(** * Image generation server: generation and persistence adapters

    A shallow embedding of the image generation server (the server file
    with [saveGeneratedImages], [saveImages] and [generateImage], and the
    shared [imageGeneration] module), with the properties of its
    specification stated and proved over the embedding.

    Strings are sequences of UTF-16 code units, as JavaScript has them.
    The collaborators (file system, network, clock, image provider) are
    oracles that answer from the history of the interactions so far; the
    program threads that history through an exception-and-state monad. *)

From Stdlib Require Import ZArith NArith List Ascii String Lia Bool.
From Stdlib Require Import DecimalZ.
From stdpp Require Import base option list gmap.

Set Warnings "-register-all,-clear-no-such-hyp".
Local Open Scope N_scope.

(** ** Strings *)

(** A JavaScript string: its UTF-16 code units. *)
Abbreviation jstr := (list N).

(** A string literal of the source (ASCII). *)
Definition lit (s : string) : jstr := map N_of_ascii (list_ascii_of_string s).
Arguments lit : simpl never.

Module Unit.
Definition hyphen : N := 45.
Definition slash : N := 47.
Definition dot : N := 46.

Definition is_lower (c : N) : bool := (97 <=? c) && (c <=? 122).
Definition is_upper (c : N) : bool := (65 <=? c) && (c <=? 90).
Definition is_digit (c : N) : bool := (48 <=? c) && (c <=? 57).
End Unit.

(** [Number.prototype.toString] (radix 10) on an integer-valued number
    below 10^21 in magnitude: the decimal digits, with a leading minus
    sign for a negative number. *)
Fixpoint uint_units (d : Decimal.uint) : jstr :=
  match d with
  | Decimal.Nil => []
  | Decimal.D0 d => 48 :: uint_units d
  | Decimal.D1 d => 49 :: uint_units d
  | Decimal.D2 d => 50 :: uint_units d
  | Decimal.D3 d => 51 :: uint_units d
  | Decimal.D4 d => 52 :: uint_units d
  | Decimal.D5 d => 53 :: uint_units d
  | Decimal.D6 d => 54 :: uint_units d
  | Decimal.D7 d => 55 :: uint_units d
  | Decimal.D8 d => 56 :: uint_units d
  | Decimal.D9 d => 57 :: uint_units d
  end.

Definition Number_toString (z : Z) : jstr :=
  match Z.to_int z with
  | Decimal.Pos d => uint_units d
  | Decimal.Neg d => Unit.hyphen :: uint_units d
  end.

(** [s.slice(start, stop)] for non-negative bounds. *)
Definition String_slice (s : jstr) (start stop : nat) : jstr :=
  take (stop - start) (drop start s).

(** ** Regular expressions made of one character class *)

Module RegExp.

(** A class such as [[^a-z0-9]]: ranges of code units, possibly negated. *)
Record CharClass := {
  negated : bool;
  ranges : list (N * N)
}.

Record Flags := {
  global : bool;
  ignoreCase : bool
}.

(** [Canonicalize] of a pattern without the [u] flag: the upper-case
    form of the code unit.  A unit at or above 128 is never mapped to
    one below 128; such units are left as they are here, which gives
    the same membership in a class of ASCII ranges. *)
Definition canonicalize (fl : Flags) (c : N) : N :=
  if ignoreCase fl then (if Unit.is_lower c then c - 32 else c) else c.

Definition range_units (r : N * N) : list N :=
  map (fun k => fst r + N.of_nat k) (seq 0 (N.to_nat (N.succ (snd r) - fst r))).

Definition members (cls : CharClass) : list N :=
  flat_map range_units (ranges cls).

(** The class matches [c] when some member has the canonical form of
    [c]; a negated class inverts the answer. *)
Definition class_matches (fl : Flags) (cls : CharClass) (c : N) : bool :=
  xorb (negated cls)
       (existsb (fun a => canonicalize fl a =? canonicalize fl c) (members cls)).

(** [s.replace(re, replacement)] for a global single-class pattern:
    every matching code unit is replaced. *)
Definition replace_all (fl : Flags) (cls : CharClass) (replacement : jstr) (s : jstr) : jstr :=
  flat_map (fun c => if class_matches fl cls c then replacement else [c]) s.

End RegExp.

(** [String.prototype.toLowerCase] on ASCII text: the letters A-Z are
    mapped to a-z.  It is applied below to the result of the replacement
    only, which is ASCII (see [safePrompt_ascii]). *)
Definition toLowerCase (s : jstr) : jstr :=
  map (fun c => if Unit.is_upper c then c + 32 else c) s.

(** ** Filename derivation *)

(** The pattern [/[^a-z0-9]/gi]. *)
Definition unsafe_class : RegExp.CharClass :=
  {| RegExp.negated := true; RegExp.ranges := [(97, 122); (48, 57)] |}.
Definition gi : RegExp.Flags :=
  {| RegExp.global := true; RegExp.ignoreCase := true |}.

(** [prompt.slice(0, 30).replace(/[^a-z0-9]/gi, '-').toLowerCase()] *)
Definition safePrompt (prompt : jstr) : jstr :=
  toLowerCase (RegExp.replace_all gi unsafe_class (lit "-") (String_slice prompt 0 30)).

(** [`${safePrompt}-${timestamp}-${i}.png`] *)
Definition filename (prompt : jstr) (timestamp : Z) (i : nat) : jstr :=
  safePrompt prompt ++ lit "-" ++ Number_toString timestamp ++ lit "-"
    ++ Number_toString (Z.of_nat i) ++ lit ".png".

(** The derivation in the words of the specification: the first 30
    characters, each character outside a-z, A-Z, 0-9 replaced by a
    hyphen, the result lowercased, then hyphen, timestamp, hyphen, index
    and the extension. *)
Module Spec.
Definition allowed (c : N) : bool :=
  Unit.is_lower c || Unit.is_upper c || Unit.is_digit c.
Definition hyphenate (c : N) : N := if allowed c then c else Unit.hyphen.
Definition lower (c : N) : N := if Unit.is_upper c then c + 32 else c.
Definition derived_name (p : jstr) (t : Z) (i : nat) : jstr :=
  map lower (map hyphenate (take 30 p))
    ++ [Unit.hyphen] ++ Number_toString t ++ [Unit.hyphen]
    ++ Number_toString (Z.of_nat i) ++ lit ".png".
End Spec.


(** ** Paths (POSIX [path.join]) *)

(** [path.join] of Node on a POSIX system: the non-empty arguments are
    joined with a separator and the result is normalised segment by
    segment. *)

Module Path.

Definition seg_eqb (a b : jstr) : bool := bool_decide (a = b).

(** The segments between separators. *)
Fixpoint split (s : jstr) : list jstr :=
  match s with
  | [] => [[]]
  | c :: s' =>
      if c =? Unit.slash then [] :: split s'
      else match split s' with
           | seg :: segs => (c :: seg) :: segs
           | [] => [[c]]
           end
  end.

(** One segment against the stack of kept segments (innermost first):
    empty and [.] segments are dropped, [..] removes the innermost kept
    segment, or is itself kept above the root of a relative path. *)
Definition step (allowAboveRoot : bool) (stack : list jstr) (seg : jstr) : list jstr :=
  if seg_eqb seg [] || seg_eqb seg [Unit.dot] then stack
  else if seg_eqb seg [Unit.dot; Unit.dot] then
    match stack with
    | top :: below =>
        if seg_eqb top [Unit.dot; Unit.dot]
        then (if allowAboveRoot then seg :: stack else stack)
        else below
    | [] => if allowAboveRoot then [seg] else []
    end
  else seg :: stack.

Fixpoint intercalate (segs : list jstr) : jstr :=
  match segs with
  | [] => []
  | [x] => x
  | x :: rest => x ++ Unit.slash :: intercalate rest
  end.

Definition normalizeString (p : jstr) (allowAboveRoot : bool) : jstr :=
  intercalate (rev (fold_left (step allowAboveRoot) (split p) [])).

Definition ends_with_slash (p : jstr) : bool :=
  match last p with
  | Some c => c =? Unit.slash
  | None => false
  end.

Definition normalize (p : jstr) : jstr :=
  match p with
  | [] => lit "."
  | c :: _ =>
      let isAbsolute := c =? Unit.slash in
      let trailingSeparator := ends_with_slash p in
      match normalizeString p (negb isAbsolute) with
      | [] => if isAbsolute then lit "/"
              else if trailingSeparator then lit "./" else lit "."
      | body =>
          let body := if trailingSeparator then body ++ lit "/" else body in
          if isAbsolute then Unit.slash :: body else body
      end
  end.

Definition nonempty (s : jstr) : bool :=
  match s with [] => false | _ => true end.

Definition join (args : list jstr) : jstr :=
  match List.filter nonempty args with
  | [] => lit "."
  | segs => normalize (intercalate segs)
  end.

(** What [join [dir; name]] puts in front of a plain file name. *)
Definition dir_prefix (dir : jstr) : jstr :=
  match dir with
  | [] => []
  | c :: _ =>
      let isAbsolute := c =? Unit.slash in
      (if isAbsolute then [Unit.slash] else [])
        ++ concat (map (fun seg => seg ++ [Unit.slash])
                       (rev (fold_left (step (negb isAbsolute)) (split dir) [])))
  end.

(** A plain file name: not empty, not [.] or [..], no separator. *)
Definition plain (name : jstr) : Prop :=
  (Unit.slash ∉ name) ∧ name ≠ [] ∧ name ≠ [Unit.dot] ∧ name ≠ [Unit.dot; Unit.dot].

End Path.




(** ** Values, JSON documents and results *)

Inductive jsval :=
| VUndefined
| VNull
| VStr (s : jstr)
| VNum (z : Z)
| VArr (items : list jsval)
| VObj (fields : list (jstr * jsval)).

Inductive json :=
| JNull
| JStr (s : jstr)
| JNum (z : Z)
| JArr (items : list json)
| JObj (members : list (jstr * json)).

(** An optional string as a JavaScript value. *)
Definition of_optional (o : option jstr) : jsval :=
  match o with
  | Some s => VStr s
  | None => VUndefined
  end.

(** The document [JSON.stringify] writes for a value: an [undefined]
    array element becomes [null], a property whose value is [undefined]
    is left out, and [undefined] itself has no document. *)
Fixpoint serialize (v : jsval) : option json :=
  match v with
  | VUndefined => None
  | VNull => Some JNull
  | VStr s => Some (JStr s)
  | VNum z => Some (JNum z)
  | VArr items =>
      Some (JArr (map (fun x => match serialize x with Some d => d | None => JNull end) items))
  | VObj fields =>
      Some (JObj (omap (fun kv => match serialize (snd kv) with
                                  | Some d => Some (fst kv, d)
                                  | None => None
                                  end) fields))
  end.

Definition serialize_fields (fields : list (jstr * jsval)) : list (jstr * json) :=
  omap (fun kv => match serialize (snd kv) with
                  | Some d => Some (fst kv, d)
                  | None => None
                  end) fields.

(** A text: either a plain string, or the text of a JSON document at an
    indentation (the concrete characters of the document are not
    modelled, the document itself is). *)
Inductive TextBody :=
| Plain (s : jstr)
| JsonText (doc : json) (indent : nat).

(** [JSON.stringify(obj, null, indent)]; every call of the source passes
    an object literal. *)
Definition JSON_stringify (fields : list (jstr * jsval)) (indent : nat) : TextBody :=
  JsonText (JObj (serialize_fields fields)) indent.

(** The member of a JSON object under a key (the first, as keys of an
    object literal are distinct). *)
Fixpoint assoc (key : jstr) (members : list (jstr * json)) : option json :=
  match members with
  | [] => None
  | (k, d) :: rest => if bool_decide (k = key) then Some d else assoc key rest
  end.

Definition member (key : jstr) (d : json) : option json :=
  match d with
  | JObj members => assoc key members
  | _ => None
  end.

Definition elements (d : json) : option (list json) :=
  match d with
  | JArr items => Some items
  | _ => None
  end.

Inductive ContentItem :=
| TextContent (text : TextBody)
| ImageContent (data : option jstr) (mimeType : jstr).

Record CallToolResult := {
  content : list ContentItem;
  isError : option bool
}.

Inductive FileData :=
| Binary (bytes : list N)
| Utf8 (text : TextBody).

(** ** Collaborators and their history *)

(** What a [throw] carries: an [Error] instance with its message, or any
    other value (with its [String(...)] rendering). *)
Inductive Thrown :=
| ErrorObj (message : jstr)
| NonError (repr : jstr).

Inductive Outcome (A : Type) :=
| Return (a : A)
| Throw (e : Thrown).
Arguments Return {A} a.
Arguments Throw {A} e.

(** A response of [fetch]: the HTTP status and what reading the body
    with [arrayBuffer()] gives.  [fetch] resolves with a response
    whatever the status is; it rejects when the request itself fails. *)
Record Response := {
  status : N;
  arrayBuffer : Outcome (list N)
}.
...
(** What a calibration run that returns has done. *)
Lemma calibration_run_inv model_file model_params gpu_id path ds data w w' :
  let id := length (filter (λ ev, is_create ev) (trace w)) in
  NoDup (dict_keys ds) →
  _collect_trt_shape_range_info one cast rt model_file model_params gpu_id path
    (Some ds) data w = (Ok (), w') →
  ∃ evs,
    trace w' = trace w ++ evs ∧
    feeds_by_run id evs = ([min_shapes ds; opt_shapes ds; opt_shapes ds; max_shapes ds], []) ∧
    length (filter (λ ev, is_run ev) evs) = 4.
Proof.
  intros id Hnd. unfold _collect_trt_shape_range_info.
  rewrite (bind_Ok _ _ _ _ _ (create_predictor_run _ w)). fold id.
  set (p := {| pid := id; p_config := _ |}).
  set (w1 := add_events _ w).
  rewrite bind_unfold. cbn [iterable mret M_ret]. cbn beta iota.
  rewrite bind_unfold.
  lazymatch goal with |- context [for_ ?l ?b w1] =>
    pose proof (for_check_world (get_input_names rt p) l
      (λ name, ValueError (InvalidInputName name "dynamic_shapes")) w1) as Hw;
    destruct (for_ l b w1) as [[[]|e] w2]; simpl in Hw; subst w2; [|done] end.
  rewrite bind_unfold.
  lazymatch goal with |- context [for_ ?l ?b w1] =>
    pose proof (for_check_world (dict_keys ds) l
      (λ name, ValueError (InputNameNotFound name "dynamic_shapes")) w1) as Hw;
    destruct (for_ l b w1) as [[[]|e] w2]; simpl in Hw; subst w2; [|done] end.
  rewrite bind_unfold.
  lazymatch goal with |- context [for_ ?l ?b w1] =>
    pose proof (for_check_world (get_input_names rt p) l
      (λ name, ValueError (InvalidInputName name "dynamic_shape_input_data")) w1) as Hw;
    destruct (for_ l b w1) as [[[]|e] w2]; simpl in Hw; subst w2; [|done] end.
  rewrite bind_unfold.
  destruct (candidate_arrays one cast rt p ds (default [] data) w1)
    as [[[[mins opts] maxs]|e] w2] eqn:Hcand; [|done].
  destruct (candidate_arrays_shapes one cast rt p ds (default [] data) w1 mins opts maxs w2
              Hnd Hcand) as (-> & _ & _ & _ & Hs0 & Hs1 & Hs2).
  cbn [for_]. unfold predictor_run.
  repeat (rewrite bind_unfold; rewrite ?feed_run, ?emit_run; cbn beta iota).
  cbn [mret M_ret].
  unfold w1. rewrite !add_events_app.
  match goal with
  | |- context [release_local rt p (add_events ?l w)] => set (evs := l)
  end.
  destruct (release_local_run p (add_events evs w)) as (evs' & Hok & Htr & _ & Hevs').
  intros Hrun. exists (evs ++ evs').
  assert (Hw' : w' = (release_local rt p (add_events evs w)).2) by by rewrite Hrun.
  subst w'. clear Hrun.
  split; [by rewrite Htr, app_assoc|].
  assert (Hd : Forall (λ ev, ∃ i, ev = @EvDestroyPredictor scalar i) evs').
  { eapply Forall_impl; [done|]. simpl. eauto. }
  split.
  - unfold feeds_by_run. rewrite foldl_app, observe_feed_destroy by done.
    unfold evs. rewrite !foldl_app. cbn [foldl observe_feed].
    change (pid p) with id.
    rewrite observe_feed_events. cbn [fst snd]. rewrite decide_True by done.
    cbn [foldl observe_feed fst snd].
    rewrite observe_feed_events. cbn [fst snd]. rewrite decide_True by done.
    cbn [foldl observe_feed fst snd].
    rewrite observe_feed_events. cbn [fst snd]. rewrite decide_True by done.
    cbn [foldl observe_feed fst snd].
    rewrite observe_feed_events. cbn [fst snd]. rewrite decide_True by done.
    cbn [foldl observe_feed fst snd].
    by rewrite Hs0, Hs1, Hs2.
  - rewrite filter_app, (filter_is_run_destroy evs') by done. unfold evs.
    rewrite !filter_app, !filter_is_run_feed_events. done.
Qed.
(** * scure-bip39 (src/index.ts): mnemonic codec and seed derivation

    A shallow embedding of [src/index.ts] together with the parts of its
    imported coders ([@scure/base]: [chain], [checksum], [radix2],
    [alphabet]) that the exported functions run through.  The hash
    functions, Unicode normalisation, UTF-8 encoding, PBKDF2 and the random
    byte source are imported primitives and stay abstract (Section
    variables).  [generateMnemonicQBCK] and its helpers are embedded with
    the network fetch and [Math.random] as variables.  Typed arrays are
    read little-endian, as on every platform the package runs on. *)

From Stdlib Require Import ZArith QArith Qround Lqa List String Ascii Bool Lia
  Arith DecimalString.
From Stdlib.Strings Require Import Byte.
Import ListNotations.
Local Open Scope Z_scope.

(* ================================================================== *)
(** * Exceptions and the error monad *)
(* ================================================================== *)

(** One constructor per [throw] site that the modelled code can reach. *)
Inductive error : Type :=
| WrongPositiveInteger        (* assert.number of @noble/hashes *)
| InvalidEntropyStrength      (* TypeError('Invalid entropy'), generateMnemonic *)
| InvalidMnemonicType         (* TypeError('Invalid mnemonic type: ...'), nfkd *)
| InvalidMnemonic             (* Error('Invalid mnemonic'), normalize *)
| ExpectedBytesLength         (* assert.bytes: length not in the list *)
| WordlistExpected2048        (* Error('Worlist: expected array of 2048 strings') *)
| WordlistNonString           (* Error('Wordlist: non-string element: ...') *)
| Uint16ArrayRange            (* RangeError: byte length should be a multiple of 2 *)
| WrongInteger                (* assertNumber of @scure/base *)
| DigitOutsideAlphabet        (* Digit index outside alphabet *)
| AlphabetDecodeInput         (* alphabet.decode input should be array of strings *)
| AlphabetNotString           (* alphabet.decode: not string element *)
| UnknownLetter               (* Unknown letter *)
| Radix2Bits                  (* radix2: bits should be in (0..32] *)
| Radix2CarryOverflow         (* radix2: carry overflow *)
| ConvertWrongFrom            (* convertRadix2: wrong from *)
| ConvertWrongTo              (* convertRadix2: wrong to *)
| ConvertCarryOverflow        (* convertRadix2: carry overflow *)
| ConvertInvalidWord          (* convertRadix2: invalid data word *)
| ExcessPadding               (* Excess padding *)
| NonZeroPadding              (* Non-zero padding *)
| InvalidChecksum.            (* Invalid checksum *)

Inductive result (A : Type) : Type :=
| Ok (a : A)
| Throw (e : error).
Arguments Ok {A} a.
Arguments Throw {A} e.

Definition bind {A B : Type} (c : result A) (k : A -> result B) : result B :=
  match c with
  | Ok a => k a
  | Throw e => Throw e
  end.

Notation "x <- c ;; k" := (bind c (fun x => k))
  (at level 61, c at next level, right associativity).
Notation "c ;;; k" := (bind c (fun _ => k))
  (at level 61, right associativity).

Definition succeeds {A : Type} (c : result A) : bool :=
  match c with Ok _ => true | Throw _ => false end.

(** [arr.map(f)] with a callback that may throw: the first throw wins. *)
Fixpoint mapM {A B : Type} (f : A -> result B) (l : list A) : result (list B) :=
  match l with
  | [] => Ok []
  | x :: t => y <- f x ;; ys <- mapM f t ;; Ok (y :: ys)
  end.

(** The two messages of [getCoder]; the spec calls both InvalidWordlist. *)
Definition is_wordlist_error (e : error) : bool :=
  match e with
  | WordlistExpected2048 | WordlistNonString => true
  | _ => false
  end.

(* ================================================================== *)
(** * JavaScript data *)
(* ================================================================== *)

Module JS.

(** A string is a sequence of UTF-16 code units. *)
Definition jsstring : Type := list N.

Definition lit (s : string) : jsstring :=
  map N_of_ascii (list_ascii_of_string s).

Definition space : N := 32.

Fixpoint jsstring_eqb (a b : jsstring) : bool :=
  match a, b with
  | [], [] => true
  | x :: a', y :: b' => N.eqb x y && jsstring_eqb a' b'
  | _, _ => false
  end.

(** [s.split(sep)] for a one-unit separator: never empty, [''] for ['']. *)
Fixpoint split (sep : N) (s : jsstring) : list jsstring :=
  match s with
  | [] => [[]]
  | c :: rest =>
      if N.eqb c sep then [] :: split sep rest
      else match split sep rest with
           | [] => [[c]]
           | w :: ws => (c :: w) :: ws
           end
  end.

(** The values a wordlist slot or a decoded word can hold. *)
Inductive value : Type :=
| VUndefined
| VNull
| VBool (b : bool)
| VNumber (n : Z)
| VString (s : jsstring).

▶ **Required work**
In the entries above, the lines between the one holding "Inductive result (A" and the one holding "(fun x => k))", inclusive, are to be printed exactly as written, and those alone.

▶ **Result of the task**
Inductive result (A : Type) : Type :=
| Ok (a : A)
| Throw (e : error).
Arguments Ok {A} a.
Arguments Throw {A} e.

Definition bind {A B : Type} (c : result A) (k : A -> result B) : result B :=
  match c with
  | Ok a => k a
  | Throw e => Throw e
  end.

Notation "x <- c ;; k" := (bind c (fun x => k))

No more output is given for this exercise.